Those of us in the sales & marketing departments at Poseidon Expeditions sometimes take for granted that our prospective travelers know what to expect on an expedition cruise. Yup, we assume too much. Our brochures and website feature great photos and itineraries, focus on our talented team of expedition staff – marine biologists, ornithologists, polar historians and geologists – our comfortable 114-passenger Sea Spirit, and the wildlife that you can expect to see.

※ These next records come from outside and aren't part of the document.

(** Closing the open group changes nothing else. *)
Lemma gather_close g hs h rest type req node r :
  gb_inv g (hs ++ [h]) rest -> g_open g = Some (zlen (bytes_of hs)) -> MIG_GATHER_CAP < zlen (group_bytes h) + rec_len r ->
  mig_gather g type req node r = mig_gather (mk_gbuf (g_b g) (g_cap g) (g_len g) None) type req node r.
Proof.
  intros [Hb Hl Hcap Hgs _] Hopen Hbig. apply Forall_app in Hgs as [_ Hh]. rewrite Forall_singleton in Hh.
  destruct (group_count_u16 h Hh) as (HuL & _ & _). unfold mig_gather. fold (rec_len r). unfold clmig_open_for. rewrite Hopen. cbn [g_open g_b g_len g_cap].
  rewrite Hb, bytes_of_app, bytes_of_one. unfold stored. rewrite <- !app_assoc, zdrop_app, pc_g16_p16, u16_id by done. cbn [obind].
  destruct (_ >? MIG_GATHER_CAP) eqn:E56; bool_facts; [done|lia].
Qed.

(** What a gathered record becomes. *)
Inductive gathered (gs : list group) (type req node : Z) (r : clmig_rec) : list group -> Prop :=
  | gathered_new : gathered gs type req node r (gs ++ [mk_group type req node [r]])
  | gathered_join hs h : gs = hs ++ [h] -> zlen (group_bytes h) + rec_len r <= MIG_GATHER_CAP ->
      gathered gs type req node r (hs ++ [add_rec h r]).

Lemma gather_spec g gs rest type req node r :
  gb_inv g gs rest -> mrec_wf r -> is_u32 req -> 9 + rec_len r <= 65535 ->
  (exists g', mig_gather g type req node r = Ret (false, g') /\ gb_inv g' gs rest /\ g_cap g < g_len g + 11 + rec_len r) \/
  exists g' gs' rest', mig_gather g type req node r = Ret (true, g') /\ gb_inv g' gs' rest' /\ gathered gs type req node r gs'.
Proof.
  intros Hinv Hwf Hreq Hlen. assert (g_open g = None \/ exists o, g_open g = Some o) as [Ho|[o Ho]] by (destruct (g_open g); eauto).
  - destruct (gather_new g gs rest type req node r Hinv Ho Hwf Hreq Hlen) as [[? Hf]|(g' & rest' & Hg & Hi)].
    + left. exists g. split_and!; [done|done|lia].
    + right. exists g', (gs ++ [mk_group type req node [r]]), rest'. split_and!; [done|done|constructor].
  - destruct (gi_open _ _ _ Hinv) as [?|(hs & h & -> & Ho')]; [congruence|].
    destruct (decide (zlen (group_bytes h) + rec_len r <= MIG_GATHER_CAP)) as [Hj|Hj].
    + destruct (gather_join g hs h rest type req node r Hinv Ho' Hwf Hj) as [[? Hf]|(g' & rest' & Hg & Hi)].
      * left. exists g. split_and!; [done|done|lia].
      * right. eexists g', _, rest'. split_and!; [done|done|by econstructor].
    + rewrite (gather_close g hs h rest) by (done || lia).
      assert (gb_inv (mk_gbuf (g_b g) (g_cap g) (g_len g) None) (hs ++ [h]) rest) as Hinv' by (destruct Hinv; constructor; auto).
      destruct (gather_new _ _ rest type req node r Hinv' eq_refl Hwf Hreq Hlen) as [[? Hf]|(g' & rest' & Hg & Hi)].
      * left. eexists. split_and!; [done|done|]. cbn in *. lia.
      * right. eexists g', _, rest'. split_and!; [done|done|constructor].
Qed.

Lemma walk_groups g gs rest fuel hs :
  gb_inv g (hs ++ gs) rest -> (length gs < fuel)%nat -> mig_walk fuel g (zlen (bytes_of hs)) = Ret (group_bytes <$> gs).
Proof.
  revert fuel hs. induction gs as [|h gs IH]; intros fuel hs Hinv Hf; (destruct fuel as [|fuel]; [cbn in Hf; lia|]); cbn [mig_walk].
  - unfold clmig_group_walk. rewrite (gi_len _ _ _ Hinv), app_nil_r. destruct (_ >? _) eqn:E; bool_facts; [done|lia].
  - pose proof Hinv as [Hb Hl Hcap Hgs _]. apply Forall_app in Hgs as [_ Hgs]. inversion Hgs as [|? ? Hh _]; subst.
    destruct (group_count_u16 h Hh) as (HuL & _ & _).
    assert (g_b g = bytes_of hs ++ pc_p16 (zlen (group_bytes h)) ++ group_bytes h ++ bytes_of gs ++ rest) as Hb'.
    { rewrite Hb, bytes_of_app. change (bytes_of (h :: gs)) with (stored h ++ bytes_of gs). unfold stored. by rewrite <- !app_assoc. }
    rewrite bytes_of_app in Hl. change (bytes_of (h :: gs)) with (stored h ++ bytes_of gs) in Hl. rewrite !zlen_app in Hl.
    assert (zlen (stored h) = 2 + zlen (group_bytes h)) as Hs by (unfold stored; rewrite zlen_app, zlen_p16; lia).
    pose proof (zlen_nonneg (bytes_of gs)). pose proof (zlen_nonneg (group_bytes h)).
    unfold clmig_group_walk. destruct (_ >? _) eqn:E; bool_facts; [lia|]. cbn [negb].
    rewrite Hb', zdrop_app, pc_g16_p16, u16_id by done. cbn [obind].
    rewrite app_assoc, sub_at_app by (rewrite ?zlen_app, ?zlen_p16; lia). cbn [obind].
    specialize (IH fuel (hs ++ [h])). rewrite <- app_assoc in IH. cbn [app] in IH.
    rewrite bytes_of_app, bytes_of_one, zlen_app, Hs in IH. rewrite IH by (done || cbn in Hf; lia). done.
Qed.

But we can forget that many of you have never experienced such an adventure, even though you’ve done your research and usually have a good idea what you’re looking for. So, when we get the question, “Yea, that all sounds good. But what does the typical day look like? What will we be doing?”, we must confess that we may not have done an adequate job in giving you a sense of how you’ll spend your day “in the ice.” In other words, we need to be better storytellers, allowing you to put yourself in the destination in a way that makes it seem, well, real.
Okay, let’s give it a shot! Imagine yourself in the High Arctic in June, just off the northwest coast of the Svalbard archipelago. It’s Day 3 of our ten-day program, and light nearly 24 hours a day. Our destination is Virgohamna on Danskoya Island, where remains of 17th-century whaling activities can be seen, along with remnants of later expeditions to the North Pole. As you’re getting ready for breakfast, an announcement comes from the bridge that a female polar bear and cub have been sighted on the ice 100 yards off the port side. As the captain brings the ship to a stop, throw on you parka and head out to the deck and spend the next 30 minutes in hushed silence with your fellow guests, taking photos or simply immersing yourself in this unique wildlife experience. These spontaneous events and the ability to pause and watch is what expedition cruising is all about.
Following a buffet breakfast in the ship’s restaurant, climb aboard a Zodiac for the short shuttle ride to Virgohamna, where you’ll be guided around the site by our staff historian, who will talk about several failed air balloon attempts from here to reach the North Pole in the late 19th and early 20th centuries by Swedish and then American expeditions. On the way back to the ship, we’ll pause to observe and photograph a huddle of massive walruses hauled up on the beach, lazily warming themselves in the sun.
Meanwhile, those who signed up for kayaking – eight seats available in four kayaks – head off for a few hours of paddling away from the ship. This optional activity provides a chance to immerse yourself even further into the Arctic environment, as you glide silently among the brash ice on the lookout for seals or even a possible Beluga whale.
Time for lunch in the restaurant, or choose a lighter selection of salads and sandwiches at the Outdoor Bistro on the Club Deck. This afternoon, half the ship will stay aboard for a presentation by our marine biologist on “Arctic Whales” – the various species we can expect to see during our voyage, their migrating and feeding habits, etc. – while the other half heads to Smeerenburg (“Blubber Town”) for a look at what remains of 17th-century blubber ovens. You’ll then head back to the ship for your turn in the Oceanus Presentation Lounge to learn about whales while the other group visits Smeerenburg.
There’s time to relax with a drink in the lounge, take a nap or maybe sit in the Jacuzzi on the Club Deck as the ship gets underway with everyone back aboard. Or, you might head up to the open bridge and help members of the expedition team scan the horizon for more polar bear. At 6:30 pm, join the expedition team in the Oceanus Lounge for a recap of what was seen today, time for Q&A and a preview of the beautiful scenery and icescapes anticipated tomorrow in Liefdefjordan (“Love Bay”) and Monaco Glacier, where we might be lucky enough to witness some glacial calving from a safe distance.
It’s dinner time! Open seating prevails, so you have a chance to meet new friends or dine with familiar ones. Enjoy a selection of delicious entrées, including fish and vegetarian selections, served at the table by our accommodating wait staff. By now, they likely know your preferences with the wine list!
After dinner, with the steady hum of the engines propelling the ship further north and east, share a nightcap in the lounge with new found friends and members of the expedition team. There’s plenty to talk about and anticipate for tomorrow – another day of adventure in the ice!